> TASK INSTRUCTIONS
Nothing but the lines below between the line holding "if 1024 <? hlen" and the line holding "hp_headers := headers", inclusive, should appear in the answer, each set down exactly.

^^^^^^^^^^^^^^^^

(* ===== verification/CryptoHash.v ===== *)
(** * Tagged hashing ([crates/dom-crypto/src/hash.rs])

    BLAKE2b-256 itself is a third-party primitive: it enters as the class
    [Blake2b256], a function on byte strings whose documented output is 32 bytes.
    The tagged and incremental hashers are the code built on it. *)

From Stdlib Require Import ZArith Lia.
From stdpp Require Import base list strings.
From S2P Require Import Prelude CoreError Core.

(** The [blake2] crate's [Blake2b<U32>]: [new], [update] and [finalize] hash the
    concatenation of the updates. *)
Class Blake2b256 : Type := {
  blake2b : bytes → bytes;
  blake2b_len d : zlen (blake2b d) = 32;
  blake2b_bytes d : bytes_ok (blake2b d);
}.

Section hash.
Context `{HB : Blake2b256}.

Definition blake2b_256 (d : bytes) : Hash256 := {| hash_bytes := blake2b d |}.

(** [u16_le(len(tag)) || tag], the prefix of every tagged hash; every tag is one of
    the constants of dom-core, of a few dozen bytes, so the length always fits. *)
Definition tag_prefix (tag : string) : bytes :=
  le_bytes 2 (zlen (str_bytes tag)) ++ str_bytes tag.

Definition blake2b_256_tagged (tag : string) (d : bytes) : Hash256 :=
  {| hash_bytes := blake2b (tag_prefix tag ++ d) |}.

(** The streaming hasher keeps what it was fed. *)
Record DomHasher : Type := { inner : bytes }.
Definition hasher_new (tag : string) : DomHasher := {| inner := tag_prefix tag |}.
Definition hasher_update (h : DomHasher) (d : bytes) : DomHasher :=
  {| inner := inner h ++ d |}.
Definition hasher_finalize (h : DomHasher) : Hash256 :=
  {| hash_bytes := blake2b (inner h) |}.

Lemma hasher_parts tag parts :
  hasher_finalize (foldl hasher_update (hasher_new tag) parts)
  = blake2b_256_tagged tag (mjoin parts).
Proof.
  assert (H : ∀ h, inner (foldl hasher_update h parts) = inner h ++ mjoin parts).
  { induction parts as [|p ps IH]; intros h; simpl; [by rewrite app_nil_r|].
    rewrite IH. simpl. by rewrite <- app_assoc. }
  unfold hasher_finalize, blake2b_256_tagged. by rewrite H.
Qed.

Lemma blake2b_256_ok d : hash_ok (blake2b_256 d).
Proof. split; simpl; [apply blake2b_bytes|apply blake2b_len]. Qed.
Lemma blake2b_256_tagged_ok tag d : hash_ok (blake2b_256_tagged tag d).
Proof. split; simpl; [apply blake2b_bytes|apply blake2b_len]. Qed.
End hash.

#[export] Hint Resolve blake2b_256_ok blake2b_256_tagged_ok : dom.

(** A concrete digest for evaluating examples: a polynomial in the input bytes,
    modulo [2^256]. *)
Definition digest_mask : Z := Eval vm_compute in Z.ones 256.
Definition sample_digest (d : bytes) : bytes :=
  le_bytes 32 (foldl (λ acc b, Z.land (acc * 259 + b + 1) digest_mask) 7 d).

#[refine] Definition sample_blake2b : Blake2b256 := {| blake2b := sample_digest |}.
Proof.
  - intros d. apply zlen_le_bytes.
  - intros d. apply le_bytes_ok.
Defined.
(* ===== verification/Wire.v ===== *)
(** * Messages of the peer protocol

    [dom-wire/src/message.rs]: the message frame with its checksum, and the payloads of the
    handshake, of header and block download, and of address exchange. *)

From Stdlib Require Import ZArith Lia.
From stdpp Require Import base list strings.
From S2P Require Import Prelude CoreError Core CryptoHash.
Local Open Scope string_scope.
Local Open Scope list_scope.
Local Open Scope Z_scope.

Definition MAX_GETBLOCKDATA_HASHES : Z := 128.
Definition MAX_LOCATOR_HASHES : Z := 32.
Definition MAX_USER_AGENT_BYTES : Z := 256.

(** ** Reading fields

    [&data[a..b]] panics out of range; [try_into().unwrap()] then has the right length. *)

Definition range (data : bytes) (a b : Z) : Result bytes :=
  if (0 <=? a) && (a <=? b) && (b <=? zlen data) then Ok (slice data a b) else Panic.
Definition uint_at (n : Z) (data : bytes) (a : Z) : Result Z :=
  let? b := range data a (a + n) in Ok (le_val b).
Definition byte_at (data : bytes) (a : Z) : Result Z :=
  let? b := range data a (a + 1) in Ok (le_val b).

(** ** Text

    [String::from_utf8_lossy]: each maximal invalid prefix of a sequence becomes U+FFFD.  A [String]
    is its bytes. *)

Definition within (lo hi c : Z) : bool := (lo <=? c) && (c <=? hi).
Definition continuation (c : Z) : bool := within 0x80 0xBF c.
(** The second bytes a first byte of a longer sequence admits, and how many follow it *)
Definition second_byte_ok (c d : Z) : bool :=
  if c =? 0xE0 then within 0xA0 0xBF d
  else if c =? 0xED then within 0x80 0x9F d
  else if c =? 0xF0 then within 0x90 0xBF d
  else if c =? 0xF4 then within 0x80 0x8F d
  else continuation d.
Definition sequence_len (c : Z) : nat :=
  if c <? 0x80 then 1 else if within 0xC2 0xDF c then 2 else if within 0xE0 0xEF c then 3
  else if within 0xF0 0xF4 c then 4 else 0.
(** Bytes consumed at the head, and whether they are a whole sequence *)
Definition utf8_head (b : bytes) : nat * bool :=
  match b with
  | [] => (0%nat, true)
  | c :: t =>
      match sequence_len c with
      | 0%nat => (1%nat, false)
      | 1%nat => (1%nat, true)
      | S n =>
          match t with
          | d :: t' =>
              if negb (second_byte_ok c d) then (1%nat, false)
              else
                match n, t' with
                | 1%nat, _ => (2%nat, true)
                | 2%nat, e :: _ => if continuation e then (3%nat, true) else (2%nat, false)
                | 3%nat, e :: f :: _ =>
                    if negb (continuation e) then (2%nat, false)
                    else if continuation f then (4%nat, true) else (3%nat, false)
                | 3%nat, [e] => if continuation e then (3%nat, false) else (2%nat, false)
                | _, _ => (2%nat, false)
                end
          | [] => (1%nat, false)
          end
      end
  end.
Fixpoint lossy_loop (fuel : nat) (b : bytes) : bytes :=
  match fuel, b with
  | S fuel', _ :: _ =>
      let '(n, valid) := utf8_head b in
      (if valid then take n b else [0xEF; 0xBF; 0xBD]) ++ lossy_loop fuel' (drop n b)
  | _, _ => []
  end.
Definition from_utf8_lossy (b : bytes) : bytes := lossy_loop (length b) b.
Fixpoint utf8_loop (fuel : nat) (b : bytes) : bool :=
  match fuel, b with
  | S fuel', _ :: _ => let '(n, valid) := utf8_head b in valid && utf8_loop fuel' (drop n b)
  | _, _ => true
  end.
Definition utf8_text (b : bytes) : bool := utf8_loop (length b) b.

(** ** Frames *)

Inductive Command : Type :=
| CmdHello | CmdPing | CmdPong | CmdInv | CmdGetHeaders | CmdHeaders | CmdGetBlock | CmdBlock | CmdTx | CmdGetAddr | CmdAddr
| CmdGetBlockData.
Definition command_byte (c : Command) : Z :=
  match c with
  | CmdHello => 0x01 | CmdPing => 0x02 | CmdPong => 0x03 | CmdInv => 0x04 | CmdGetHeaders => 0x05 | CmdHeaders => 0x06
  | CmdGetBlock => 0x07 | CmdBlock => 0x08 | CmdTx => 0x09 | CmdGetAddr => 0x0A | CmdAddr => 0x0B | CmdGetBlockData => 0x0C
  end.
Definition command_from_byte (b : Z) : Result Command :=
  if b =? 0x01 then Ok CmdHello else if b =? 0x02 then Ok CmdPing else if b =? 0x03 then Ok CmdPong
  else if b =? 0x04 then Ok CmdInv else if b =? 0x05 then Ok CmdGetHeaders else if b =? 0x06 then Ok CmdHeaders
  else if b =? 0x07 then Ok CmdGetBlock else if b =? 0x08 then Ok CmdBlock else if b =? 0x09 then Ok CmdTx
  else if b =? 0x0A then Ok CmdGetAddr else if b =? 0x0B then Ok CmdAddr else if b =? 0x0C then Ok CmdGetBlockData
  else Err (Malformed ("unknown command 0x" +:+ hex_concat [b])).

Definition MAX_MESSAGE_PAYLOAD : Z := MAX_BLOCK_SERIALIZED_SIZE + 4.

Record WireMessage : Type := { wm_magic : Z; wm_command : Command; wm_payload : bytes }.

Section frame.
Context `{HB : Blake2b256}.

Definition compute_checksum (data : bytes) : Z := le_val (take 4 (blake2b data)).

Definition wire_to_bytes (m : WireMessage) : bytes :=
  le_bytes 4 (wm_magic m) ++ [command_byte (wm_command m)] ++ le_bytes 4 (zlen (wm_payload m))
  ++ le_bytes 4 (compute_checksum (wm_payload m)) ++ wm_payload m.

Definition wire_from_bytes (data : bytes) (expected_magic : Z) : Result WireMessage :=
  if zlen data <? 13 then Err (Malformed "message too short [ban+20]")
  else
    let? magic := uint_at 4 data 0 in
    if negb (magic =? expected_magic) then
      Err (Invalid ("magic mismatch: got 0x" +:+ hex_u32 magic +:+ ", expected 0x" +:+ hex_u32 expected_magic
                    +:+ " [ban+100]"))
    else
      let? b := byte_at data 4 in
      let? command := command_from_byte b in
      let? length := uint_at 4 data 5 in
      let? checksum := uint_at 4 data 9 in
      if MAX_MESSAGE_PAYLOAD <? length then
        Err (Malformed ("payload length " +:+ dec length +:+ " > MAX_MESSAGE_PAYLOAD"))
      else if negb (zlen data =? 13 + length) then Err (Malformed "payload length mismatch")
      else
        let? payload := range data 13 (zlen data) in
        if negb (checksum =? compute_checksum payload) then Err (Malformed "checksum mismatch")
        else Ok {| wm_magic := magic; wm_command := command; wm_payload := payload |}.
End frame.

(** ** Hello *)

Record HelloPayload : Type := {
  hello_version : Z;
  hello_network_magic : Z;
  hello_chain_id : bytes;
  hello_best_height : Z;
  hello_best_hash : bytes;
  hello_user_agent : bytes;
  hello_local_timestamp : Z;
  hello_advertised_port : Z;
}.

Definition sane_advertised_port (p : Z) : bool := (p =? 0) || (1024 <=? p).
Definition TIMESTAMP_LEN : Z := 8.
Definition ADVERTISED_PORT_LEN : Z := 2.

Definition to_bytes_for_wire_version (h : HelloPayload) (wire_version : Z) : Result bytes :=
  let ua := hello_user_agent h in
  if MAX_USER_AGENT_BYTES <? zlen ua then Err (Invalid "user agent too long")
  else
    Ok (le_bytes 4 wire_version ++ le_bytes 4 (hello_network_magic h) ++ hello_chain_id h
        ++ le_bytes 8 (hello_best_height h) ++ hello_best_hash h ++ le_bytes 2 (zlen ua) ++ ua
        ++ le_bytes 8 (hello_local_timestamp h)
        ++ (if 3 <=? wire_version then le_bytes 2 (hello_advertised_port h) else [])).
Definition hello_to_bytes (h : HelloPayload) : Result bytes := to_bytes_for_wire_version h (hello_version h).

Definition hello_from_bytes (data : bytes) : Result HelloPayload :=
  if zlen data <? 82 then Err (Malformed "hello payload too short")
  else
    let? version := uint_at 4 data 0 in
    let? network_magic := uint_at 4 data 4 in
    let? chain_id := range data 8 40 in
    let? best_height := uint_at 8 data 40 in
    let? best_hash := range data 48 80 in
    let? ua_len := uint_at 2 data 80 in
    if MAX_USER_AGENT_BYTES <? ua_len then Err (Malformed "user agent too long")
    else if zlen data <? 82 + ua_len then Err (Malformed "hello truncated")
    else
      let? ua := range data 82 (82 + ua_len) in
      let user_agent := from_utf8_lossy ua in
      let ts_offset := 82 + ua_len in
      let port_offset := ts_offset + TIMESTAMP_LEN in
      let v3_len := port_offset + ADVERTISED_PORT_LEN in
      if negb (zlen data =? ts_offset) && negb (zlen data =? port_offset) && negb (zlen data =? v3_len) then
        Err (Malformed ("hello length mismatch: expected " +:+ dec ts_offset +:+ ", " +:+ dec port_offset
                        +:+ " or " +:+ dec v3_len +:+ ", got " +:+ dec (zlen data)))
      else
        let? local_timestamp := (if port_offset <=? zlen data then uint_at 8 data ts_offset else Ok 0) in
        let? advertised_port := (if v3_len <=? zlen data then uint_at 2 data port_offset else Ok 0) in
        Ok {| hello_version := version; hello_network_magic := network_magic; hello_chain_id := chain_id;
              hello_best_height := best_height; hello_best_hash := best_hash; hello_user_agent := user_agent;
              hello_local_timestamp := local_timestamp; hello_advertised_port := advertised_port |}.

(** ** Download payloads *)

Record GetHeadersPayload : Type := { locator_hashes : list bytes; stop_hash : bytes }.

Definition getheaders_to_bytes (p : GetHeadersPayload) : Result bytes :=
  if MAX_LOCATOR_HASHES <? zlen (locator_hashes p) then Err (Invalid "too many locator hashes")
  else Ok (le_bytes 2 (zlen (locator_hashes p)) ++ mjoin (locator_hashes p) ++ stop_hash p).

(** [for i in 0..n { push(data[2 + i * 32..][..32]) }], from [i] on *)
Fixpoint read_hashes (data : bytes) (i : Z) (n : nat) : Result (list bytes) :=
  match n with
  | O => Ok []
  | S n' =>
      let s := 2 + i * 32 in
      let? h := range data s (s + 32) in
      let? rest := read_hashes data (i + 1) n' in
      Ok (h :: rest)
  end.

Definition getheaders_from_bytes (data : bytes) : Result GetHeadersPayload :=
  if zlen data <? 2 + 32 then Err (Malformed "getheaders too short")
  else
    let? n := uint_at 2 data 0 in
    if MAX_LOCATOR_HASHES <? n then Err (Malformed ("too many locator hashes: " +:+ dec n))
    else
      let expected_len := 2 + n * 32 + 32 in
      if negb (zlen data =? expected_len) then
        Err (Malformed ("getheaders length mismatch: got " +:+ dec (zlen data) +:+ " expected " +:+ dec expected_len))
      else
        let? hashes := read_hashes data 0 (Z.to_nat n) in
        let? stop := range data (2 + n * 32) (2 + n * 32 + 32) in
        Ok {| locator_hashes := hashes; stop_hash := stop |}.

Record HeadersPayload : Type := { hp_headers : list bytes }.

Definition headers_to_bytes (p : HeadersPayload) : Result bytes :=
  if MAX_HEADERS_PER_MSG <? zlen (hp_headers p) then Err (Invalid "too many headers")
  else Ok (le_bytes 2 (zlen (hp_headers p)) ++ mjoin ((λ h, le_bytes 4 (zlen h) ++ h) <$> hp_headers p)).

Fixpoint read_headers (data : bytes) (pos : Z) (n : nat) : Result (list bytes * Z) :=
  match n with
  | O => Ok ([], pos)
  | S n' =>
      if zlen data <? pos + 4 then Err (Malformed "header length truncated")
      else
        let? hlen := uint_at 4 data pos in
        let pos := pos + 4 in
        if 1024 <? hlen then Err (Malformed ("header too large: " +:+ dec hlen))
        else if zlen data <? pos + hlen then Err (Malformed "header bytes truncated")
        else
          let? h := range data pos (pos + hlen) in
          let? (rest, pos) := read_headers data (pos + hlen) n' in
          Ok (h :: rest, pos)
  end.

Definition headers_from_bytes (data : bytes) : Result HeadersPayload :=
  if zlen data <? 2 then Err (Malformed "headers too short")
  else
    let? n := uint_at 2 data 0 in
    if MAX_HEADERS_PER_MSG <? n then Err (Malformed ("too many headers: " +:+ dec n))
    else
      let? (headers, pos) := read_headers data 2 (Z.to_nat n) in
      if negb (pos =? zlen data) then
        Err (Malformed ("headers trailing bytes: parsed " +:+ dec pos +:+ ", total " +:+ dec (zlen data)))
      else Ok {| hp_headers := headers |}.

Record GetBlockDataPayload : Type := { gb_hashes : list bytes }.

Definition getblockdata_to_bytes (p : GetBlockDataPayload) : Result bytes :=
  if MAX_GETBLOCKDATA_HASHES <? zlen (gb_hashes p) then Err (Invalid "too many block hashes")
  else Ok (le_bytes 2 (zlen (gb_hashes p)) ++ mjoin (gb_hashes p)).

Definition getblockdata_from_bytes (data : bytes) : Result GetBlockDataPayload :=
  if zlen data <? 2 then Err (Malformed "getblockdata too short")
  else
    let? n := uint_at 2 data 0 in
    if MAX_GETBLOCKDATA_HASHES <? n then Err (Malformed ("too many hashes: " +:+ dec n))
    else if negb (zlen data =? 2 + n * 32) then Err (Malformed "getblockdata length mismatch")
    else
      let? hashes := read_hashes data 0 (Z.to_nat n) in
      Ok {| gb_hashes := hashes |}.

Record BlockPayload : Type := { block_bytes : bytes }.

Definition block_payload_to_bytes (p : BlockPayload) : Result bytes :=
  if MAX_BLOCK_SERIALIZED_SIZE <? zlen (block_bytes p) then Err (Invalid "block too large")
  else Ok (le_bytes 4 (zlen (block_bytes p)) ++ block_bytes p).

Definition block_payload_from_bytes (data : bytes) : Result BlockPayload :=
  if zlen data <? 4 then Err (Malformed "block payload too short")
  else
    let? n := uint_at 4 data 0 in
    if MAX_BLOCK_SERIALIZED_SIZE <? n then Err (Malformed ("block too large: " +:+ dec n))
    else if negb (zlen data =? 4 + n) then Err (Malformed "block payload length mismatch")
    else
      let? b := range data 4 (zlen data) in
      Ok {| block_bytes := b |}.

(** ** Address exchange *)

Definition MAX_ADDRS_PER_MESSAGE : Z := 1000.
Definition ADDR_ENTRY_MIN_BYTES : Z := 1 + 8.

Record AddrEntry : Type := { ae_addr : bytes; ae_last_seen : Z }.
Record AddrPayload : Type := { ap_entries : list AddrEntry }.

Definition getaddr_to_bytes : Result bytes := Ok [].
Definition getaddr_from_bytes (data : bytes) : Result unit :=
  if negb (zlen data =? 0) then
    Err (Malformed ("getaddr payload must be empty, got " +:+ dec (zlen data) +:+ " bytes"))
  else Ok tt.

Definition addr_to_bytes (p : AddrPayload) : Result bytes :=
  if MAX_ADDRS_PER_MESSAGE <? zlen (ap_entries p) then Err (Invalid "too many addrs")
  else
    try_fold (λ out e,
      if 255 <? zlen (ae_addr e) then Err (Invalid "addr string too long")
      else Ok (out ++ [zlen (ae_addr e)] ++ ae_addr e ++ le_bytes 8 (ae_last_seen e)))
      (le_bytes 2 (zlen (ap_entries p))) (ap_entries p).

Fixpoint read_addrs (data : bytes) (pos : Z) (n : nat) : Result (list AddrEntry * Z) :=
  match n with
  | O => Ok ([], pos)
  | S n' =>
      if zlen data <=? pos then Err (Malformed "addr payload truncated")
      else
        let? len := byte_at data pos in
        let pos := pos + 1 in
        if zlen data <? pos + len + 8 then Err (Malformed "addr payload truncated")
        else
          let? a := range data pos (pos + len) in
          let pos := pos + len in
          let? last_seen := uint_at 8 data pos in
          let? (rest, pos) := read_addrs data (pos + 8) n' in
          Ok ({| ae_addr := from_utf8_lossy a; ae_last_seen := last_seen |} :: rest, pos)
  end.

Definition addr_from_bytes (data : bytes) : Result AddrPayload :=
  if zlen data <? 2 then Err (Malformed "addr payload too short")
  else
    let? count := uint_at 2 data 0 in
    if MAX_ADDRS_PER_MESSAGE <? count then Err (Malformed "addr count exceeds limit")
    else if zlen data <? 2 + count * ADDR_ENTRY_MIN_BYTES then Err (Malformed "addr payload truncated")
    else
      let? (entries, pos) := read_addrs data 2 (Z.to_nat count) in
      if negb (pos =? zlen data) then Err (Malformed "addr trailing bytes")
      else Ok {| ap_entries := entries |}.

^^^^^^^^^^^^^^^^

> RESULT BELOW
        if 1024 <? hlen then Err (Malformed ("header too large: " +:+ dec hlen))
        else if zlen data <? pos + hlen then Err (Malformed "header bytes truncated")
        else
          let? h := range data pos (pos + hlen) in
          let? (rest, pos) := read_headers data (pos + hlen) n' in
          Ok (h :: rest, pos)
  end.

Definition headers_from_bytes (data : bytes) : Result HeadersPayload :=
  if zlen data <? 2 then Err (Malformed "headers too short")
  else
    let? n := uint_at 2 data 0 in
    if MAX_HEADERS_PER_MSG <? n then Err (Malformed ("too many headers: " +:+ dec n))
    else
      let? (headers, pos) := read_headers data 2 (Z.to_nat n) in
      if negb (pos =? zlen data) then
        Err (Malformed ("headers trailing bytes: parsed " +:+ dec pos +:+ ", total " +:+ dec (zlen data)))
      else Ok {| hp_headers := headers |}.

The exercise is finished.